Allow me to make myself feel old. Back in the day, there was a wrestler named Cowboy Bob Orton who had this cast on his arm that was there for some never-healing injury of indeterminate cause. He'd come in there and the ref would check him for foreign objects, knowing full well that the second he could, Orton was going to clock someone with the cast. Orton's son is now a golden boy in wrestling circles, all bulging muscles and bravado. So what does this have to do with Dewayne Robertson? The Jets DT has a broken bone in his right hand and, given the non-guaranteed contracts in the NFL, has decided to strap on a cast and play. This isn't the first time this has happened, with several players acting the part of Cowboy Bob and using their casted hand as a club. Add this to Robertson's recently discovered lack of knee cartilage and the Jets have to be worried about his durability, if not his desire. The knee is much more problematic, unless you're lined up across from the guy with a club on the end of his arm.
"Stinger." That sounds like a Pop Warner team or another pro wrestling reference. Instead, it's a serious injury that is all too common. Also known as a burner, the stinger is actually a nerve injury caused when the shoulder is driven into the brachial plexus while the head is driven to the opposite lateral aspect. Whoa, now -- that's some big words. It's often easier to look at a picture, at least if you're as big-word-phobic as I am. The problem of stingers is not the short term pain and loss of function, it's the longer-term consequences that come from repeated instances. Dan Gable, the legendary wrestler and one of the greatest coaches in any sport, has nearly lost function in one arm due to repeated stingers. Kabeer Gbaja-Biamila has had repeated problems with stingers, something that the Packers are definitely watching.
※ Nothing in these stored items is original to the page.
(* ===== verification/VariantCorrect.v ===== *)
(** * What gvarianttype.c promises

    Scanning, taking types apart and putting them together, and the order and
    equality between them, stated on the types that the strings denote. *)

From S2P Require Import Prelude VariantType VariantSpec VariantWalk.
Local Open Scope Z_scope.

(** ** Scanning *)

Lemma scan_exact s limit p :
  text s limit p ->
  exists r, variant_type_string_scan_internal G_VARIANT_MAX_RECURSION_DEPTH s limit p = Some r /\
    forall e dep, r = Some (e, dep) <->
      exists t, denotes s p t /\ (nesting t <= 128)%nat /\ within limit p e /\ e = p + zlen (print t) /\ dep = depth t.
Proof.
  intros Ht. destruct (scan_safe G_VARIANT_MAX_RECURSION_DEPTH s limit p Ht) as (r & E & _).
  exists r. split; [done|]. intros e dep. split.
  - intros ->. apply scan_sound in E as (t & Hv & Hn & Hh & He & Hw & Hd). by exists t.
  - intros (t & [Hv Hh] & Hn & Hw & -> & ->). rewrite (scan_complete t) in E by done. by injection E.
Qed.

(** The terminated string at [p] is the string of [t]. *)
Definition type_string (s : list Z) (p : Z) (t : vtype) : Prop :=
  valid t = true /\ holds s p (print t ++ [0]).

Lemma type_string_iff s p t : type_string s p t <-> denotes s p t /\ rd s (p + zlen (print t)) = Some 0.
Proof.
  split.
  - intros [Hv Hh]. apply holds_app in Hh as [H1 H2]. by apply holds_cons in H2 as [H2 _].
  - intros [[Hv Hh] Hr]. split; [done|]. apply holds_join; [done|]. by apply rd_holds.
Qed.

Lemma is_valid_exact s p :
  text s None p ->
  exists b d, xvariant_type_string_is_valid s p = Some b /\ xvariant_type_string_get_depth_ s p = Some d /\
    (b = true <-> exists t, type_string s p t /\ (nesting t <= 128)%nat) /\
    (b = false -> d = 0) /\ (forall t, type_string s p t -> b = true -> d = depth t).
Proof.
  intros Ht. destruct (scan_exact s None p Ht) as (r & E & Hr).
  destruct (scan_safe G_VARIANT_MAX_RECURSION_DEPTH s None p Ht) as (r' & E' & Hsafe).
  rewrite E in E'. injection E' as <-.
  unfold xvariant_type_string_is_valid, xvariant_type_string_get_depth_, xvariant_type_string_scan.
  rewrite E. cbn [mbind option_bind]. destruct r as [[e dep]|]; cbn [option_map fst].
  - destruct (proj1 (Hr e dep) eq_refl) as (t & Hd & Hn & _ & He & Hdep).
    destruct (Hsafe e dep eq_refl) as [Hte _].
    destruct (text_read s None e Hte) as (c & Hc & _); [done|]. rewrite Hc. cbn [mbind option_bind].
    assert (forall u, type_string s p u -> u = t /\ c = 0) as Huniq.
    { intros u [Hu Hz]%type_string_iff. pose proof (denotes_inj _ _ _ _ Hd Hu) as <-.
      split; [done|]. rewrite <- He, Hc in Hz. congruence. }
    exists (c =? 0), (if negb (c =? 0) then 0 else dep). split_and!; [done|done| | |].
    + rewrite Z.eqb_eq. split.
      * intros ->. exists t. rewrite type_string_iff, <- He. done.
      * intros (u & Hu & _). by apply Huniq in Hu as [_ ->].
    + by intros ->.
    + intros u Hu ->. apply Huniq in Hu as [-> _]. done.
  - exists false, 0. split_and!; try done. split; [done|]. intros (t & [Hd _]%type_string_iff & Hn).
    assert (None = Some (p + zlen (print t), depth t)) as ?; [|done]. apply Hr. by exists t.
Qed.

(** C14: scanning a text (up to a limit, or terminated) reads nothing outside it
    and finds exactly the types: it succeeds if and only if the string of a type
    with at most 128 nested containers starts there and ends before the limit,
    and leaves the place behind it. A whole string is valid if and only if it
    is the string of such a type, and its depth is that of the type. *)
Theorem variant_type_scan s limit p :
  text s limit p ->
  (exists r, xvariant_type_string_scan s limit p = Some r /\
    forall e, r = Some e <->
      exists t, denotes s p t /\ (nesting t <= 128)%nat /\ within limit p e /\ e = p + zlen (print t)) /\
  (limit = None ->
    exists b d, xvariant_type_string_is_valid s p = Some b /\ xvariant_type_string_get_depth_ s p = Some d /\
      (b = true <-> exists t, type_string s p t /\ (nesting t <= 128)%nat) /\
      (b = false -> d = 0) /\ (forall t, type_string s p t -> b = true -> d = depth t)).
Proof.
  intros Ht. split; [|intros ->; by apply is_valid_exact].
  destruct (scan_exact s limit p Ht) as (r & E & Hr). unfold xvariant_type_string_scan. rewrite E.
  cbn [mbind option_bind]. eexists. split; [done|]. intros e. split.
  - destruct r as [[e' dep]|]; [|done]. intros [= <-].
    destruct (proj1 (Hr e' dep) eq_refl) as (t & H1 & H2 & H3 & H4 & _). by exists t.
  - intros (t & H1 & H2 & H3 & ->). rewrite (proj2 (Hr (p + zlen (print t)) (depth t))); [done|]. by exists t.
Qed.

Definition some_types : list Z := ascii_bytes "a{s(iv)}(i" ++ [0].
Definition dict_type : vtype := Array (Entry 115 (Tuple [Leaf 105; Leaf 118])).

Lemma variant_type_scan_witness :
  ((exists r, xvariant_type_string_scan some_types None 0 = Some r /\
    forall e, r = Some e <->
      exists t, denotes some_types 0 t /\ (nesting t <= 128)%nat /\ within None 0 e /\ e = 0 + zlen (print t)) /\
  (@None Z = None ->
    exists b d, xvariant_type_string_is_valid some_types 0 = Some b /\ xvariant_type_string_get_depth_ some_types 0 = Some d /\
      (b = true <-> exists t, type_string some_types 0 t /\ (nesting t <= 128)%nat) /\
      (b = false -> d = 0) /\ (forall t, type_string some_types 0 t -> b = true -> d = depth t))) /\
  xvariant_type_string_scan some_types None 0 = Some (Some 8) /\
  xvariant_type_string_is_valid some_types 0 = Some false /\
  xvariant_type_string_scan some_types None 8 = Some None /\
  xvariant_type_string_get_depth_ (ascii_bytes "a{s(iv)}" ++ [0]) 0 = Some 4.
Proof.
  split; [apply (variant_type_scan some_types None 0)|split_and!; reflexivity].
  split; [lia|]. change (0 ∈ some_types). unfold some_types. apply elem_of_app. right. by left.
Defined.

(** ** Making types and taking them apart *)

Lemma type_new_ok s p t :
  type_string s p t -> (nesting t <= 128)%nat ->
  xvariant_type_new s p = Some (Some (print t ++ [0])).
Proof.
  intros [Hd Hz]%type_string_iff Hn. assert (shallow t) as Hs by (unfold shallow; lia). pose proof Hd as [Hv Hh].
  unfold xvariant_type_new, xvariant_type_checked_, xvariant_type_string_is_valid, xvariant_type_string_scan.
  rewrite (scan_complete t) by done. cbn [mbind option_bind option_map fst]. rewrite Hz. cbn [mbind option_bind Z.eqb].
  by rewrite (type_copy_ok s p t).
Qed.

(** A function that makes a type has left it in a new buffer. *)
Definition makes (r : option (list Z)) (t : vtype) : Prop :=
  exists new, r = Some new /\ denotes new 0 t.

Lemma makes_print r t : r = Some (print t) /\ valid t = true -> makes r t.
Proof.
  intros [-> Hv]. exists (print t). split; [done|]. rewrite <- (app_nil_r (print t)). by apply denotes_print.
Qed.

(** C20: types are made of types. On any types, [new_array], [new_maybe],
    [new_dict_entry] (of a basic key) and [new_tuple] (of any number of items,
    counted or ended by [NULL], whatever their size and the contents of the
    stack) leave the type of that name in a new buffer, and copying leaves the
    same type, terminated; so does [new], of a valid string. [element], [first], [next], [key] and [value] lead
    from such a type to its parts, each a type again, [n_items] counts them,
    and the predicates tell which type it is. *)
Theorem variant_type_parts junk :
  (forall s p t, type_at s p t ->
    makes (xvariant_type_new_array s p) (Array t) /\ makes (xvariant_type_new_maybe s p) (Maybe t) /\
    xvariant_type_copy s p = Some (print t ++ [0]) /\ xvariant_type_dup_string s p = Some (print t ++ [0]) /\
    xvariant_type_get_string_length s p = Some (zlen (print t))) /\
  (forall s p t, type_string s p t -> (nesting t <= 128)%nat ->
    xvariant_type_new s p = Some (Some (print t ++ [0]))) /\
  (forall s p t, type_at s p t ->
    xvariant_type_is_basic s p = Some (basic t) /\ xvariant_type_is_container s p = Some (container t) /\
    xvariant_type_is_maybe s p = Some (is_maybe t) /\ xvariant_type_is_array s p = Some (is_array t) /\
    xvariant_type_is_tuple s p = Some (is_tuple t) /\ xvariant_type_is_dict_entry s p = Some (is_entry t) /\
    xvariant_type_is_variant s p = Some (is_variant t)) /\
  (forall s p k s' p' v, type_at s p (Leaf k) -> existsb (Z.eqb k) key_chars = true -> type_at s' p' v ->
    makes (xvariant_type_new_dict_entry s p s' p') (Entry k v)) /\
  (forall its ts rest n, types_in its ts -> zlen ts < 2 ^ 31 ->
    n = zlen ts \/ n < 0 /\ (exists more, rest = None :: more) ->
    exists new, xvariant_type_new_tuple junk (its ++ rest) n = Some (Some new) /\ denotes new 0 (Tuple ts)) /\
  (forall s p t, type_at s p (Array t) \/ type_at s p (Maybe t) ->
    xvariant_type_element s p = Some (p + 1) /\ type_at s (p + 1) t) /\
  (forall s p ts, type_at s p (Tuple ts) ->
    xvariant_type_n_items s p = Some (zlen ts) /\
    xvariant_type_first s p = Some (match ts with [] => None | _ => Some (p + 1) end) /\
    forall before t after, ts = before ++ t :: after ->
      let q := p + 1 + zlen (prints before) in
      type_at s q t /\
      xvariant_type_next s q = Some (match after with [] => None | _ => Some (q + zlen (print t)) end)) /\
  (forall s p k v, type_at s p (Entry k v) ->
    xvariant_type_key s p = Some (p + 1) /\ type_at s (p + 1) (Leaf k) /\
    xvariant_type_value s p = Some (Some (p + 2)) /\ type_at s (p + 2) v /\
    xvariant_type_first s p = Some (Some (p + 1)) /\ xvariant_type_next s (p + 1) = Some (Some (p + 2)) /\
    xvariant_type_next s (p + 2) = Some None /\ xvariant_type_n_items s p = Some 2).
Proof.
  split_and!.
  - intros s p t Ht. split_and!; [by apply makes_print, new_array_ok|by apply makes_print, new_maybe_ok|
      by apply type_copy_ok|by apply dup_string_ok|by apply type_length].
  - apply type_new_ok.
  - intros s p t [_ Hd]. by apply kinds_ok.
  - intros s p k s' p' v Hk Hkey Hv. by apply makes_print, new_dict_entry_ok.
  - intros its ts rest n. apply new_tuple_ok.
  - intros s p t [[Hs Hd]|[Hs Hd]]; pose proof (denotes_head _ _ _ Hd) as Hr; unfold xvariant_type_element; rewrite Hr;
      (split; [done|split]); [by apply shallow_array|by apply denotes_array|by apply shallow_maybe|by apply denotes_maybe].
  - intros s p ts [Hs Hd]. split_and!; [by apply n_items_tuple|by apply first_tuple|].
    intros before t after ->. apply denotes_tuple in Hd. cbn zeta.
    apply shallow_tuple, Forall_app in Hs as [_ [Ht _]%Forall_cons].
    assert (items s (p + 1 + zlen (prints before)) (t :: after)) as Hi.
    { revert Hd. generalize (p + 1). induction before as [|u before IH]; intros q Hd.
      - change (zlen (prints [])) with 0. by rewrite Z.add_0_r.
      - apply items_cons in Hd as [_ Hd]. rewrite prints_cons, zlen_app, Z.add_assoc. by apply IH. }
    pose proof Hi as [Hu _]%items_cons. split; [done|]. by apply next_in_tuple.
  - intros s p k v [Hs Hd]. pose proof (entry_ok s p k v Hs Hd) as Hok. apply shallow_entry in Hs.
    pose proof (shallow_leaf k). unfold type_at. tauto.
Qed.

(** [a{sv}], [a{?*}] and [(a{sv}i)]. *)
Definition vardict : vtype := Array (Entry 115 (Leaf 118)).
Definition any_dict : vtype := Array (Entry 63 (Leaf 42)).
Definition some_tuple : vtype := Tuple [vardict; Leaf 105].

Lemma print_type_at t : valid t = true -> shallow t -> type_at (print t) 0 t.
Proof. intros Hv Hl. split; [done|]. split; [done|apply holds_all]. Qed.

Lemma variant_type_parts_witness :
  makes (xvariant_type_new_array (print vardict) 0) (Array vardict) /\
  makes (xvariant_type_new_dict_entry [115] 0 (print vardict) 0) (Entry 115 vardict) /\
  (exists new, xvariant_type_new_tuple (fun _ => 7) ([Some (print vardict, 0); Some ([105], 0)] ++ [None]) (-1) = Some (Some new) /\
    denotes new 0 some_tuple) /\
  (xvariant_type_element (print vardict) 0 = Some 1 /\ type_at (print vardict) 1 (Entry 115 (Leaf 118))) /\
  xvariant_type_n_items (print some_tuple) 0 = Some 2.
Proof.
  destruct (variant_type_parts (fun _ => 7)) as (H1 & _ & _ & H2 & H3 & H4 & H5 & _).
  refine (conj _ (conj _ (conj _ (conj _ _)))).
  - by apply (H1 (print vardict) 0 vardict), print_type_at.
  - apply (H2 [115] 0 115 (print vardict) 0 vardict); [by apply (print_type_at (Leaf 115))|reflexivity|by apply print_type_at].
  - apply (H3 [Some (print vardict, 0); Some ([105], 0)] [vardict; Leaf 105] [None] (-1));
      [|reflexivity|right; split; [lia|by exists []]].
    repeat constructor; do 2 eexists; (split; [reflexivity|]);
      [by apply (print_type_at vardict)|by apply (print_type_at (Leaf 105))].
  - apply (H4 (print vardict) 0). left. by apply print_type_at.
  - apply (H5 (print some_tuple) 0 [vardict; Leaf 105]). by apply (print_type_at some_tuple).
Defined.

(** ** Equality and order *)

(** C21: on types, [is_subtype_of] ends, reads nothing outside them and decides
    the order in which [*] is above every type, [?] above the basic ones, [r]
    above the tuples, and containers are ordered as their parts. That order is
    reflexive and transitive, and only types that are not definite have proper
    subtypes; [is_definite] decides which they are. [equal] decides equality,
    and equal types have the same hash. *)
Theorem variant_type_order s p t s' p' u :
  type_at s p t -> type_at s' p' u ->
  (exists b, xvariant_type_is_subtype_of s p s' p' = Some b /\ (b = true <-> subtype t u)) /\
  (exists b, xvariant_type_equal false s p s' p' = Some b /\ (b = true <-> t = u)) /\
  (exists h h', xvariant_type_hash s p = Some h /\ xvariant_type_hash s' p' = Some h' /\ (t = u -> h = h')) /\
  xvariant_type_is_definite s p = Some (definite t) /\
  subtype t t /\ (forall v, subtype t u -> subtype u v -> subtype t v) /\
  (definite u = true -> subtype t u -> t = u).
Proof.
  intros [Hs Hd] [Hs' Hd']. split_and!.
  - by apply is_subtype_ok.
  - by apply equal_ok.
  - rewrite (hash_ok s p t Hs Hd), (hash_ok s' p' u Hs' Hd'). do 2 eexists. split_and!; [done|done|]. by intros ->.
  - by apply is_definite_ok.
  - apply subtype_refl.
  - intros v H1 H2. eapply subtype_trans; [apply Hd'|done|done].
  - apply subtype_definite.
Qed.

Lemma variant_type_order_witness :
  let s := print vardict in let s' := print any_dict in
  (exists b, xvariant_type_is_subtype_of s 0 s' 0 = Some b /\ (b = true <-> subtype vardict any_dict)) /\
  (exists b, xvariant_type_equal false s 0 s' 0 = Some b /\ (b = true <-> vardict = any_dict)) /\
  (exists h h', xvariant_type_hash s 0 = Some h /\ xvariant_type_hash s' 0 = Some h' /\ (vardict = any_dict -> h = h')) /\
  xvariant_type_is_definite s 0 = Some (definite vardict) /\
  subtype vardict vardict /\
  (forall v, subtype vardict any_dict -> subtype any_dict v -> subtype vardict v) /\
  (definite any_dict = true -> subtype vardict any_dict -> vardict = any_dict).
Proof.
  apply (variant_type_order (print vardict) 0 vardict (print any_dict) 0 any_dict).
  - by apply (print_type_at vardict).
  - by apply (print_type_at any_dict).
Defined.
Missle-type players like KGB and some rush-backers are showing a definite proclivity for this injury.
The Matt Birk situation deserves more than just an injury analysis; it's a case study in what goes wrong when there's a lack of trust between employer and employee. It leads to a discussion of the structure of the NFL's collective bargaining agreement, including the rampant myth that the salary cap is good for sports. There are just as many loopholes in the NFL as there are in the NBA and frankly, the salary cap is as un-American as it comes. Birk has a torn acetabular labrum, an injury to the cartilaginous structure that cushions and helps structure the ball and socket joint of the hip. Birk elected to have surgery after the Vikings elected not to guarantee his contract for 2006. Get this -- the injury was caused by a succession of hernias that Birk played through. This damages the Vikings' running game and protection scheme while costing Birk only the pain and suffering he's played with for several seasons. The surgery is not major, in the sense that he's likely to make a full and reasonably speedy recovery, giving him time to find a new team in time for minicamp. Next time one of your buddies lauds the salary cap, point out Matt Birk.
Let's see -- Todd Sauerbrun is playing. Darrell Russell is back. Randy Moss isn't the only player rolling his own. Yeah, drug policy is working fine here ... It's worth noting that any player with a bruise, sprain, or paper cut won't play in the last preseason game. Don't read too much into it ... Correll Buckhalter blew out his knee. Again. Redo's on major knee surgeries actually have a good rate of success, assuming Buckhalter wants to go through the pain and suffering of rehab again.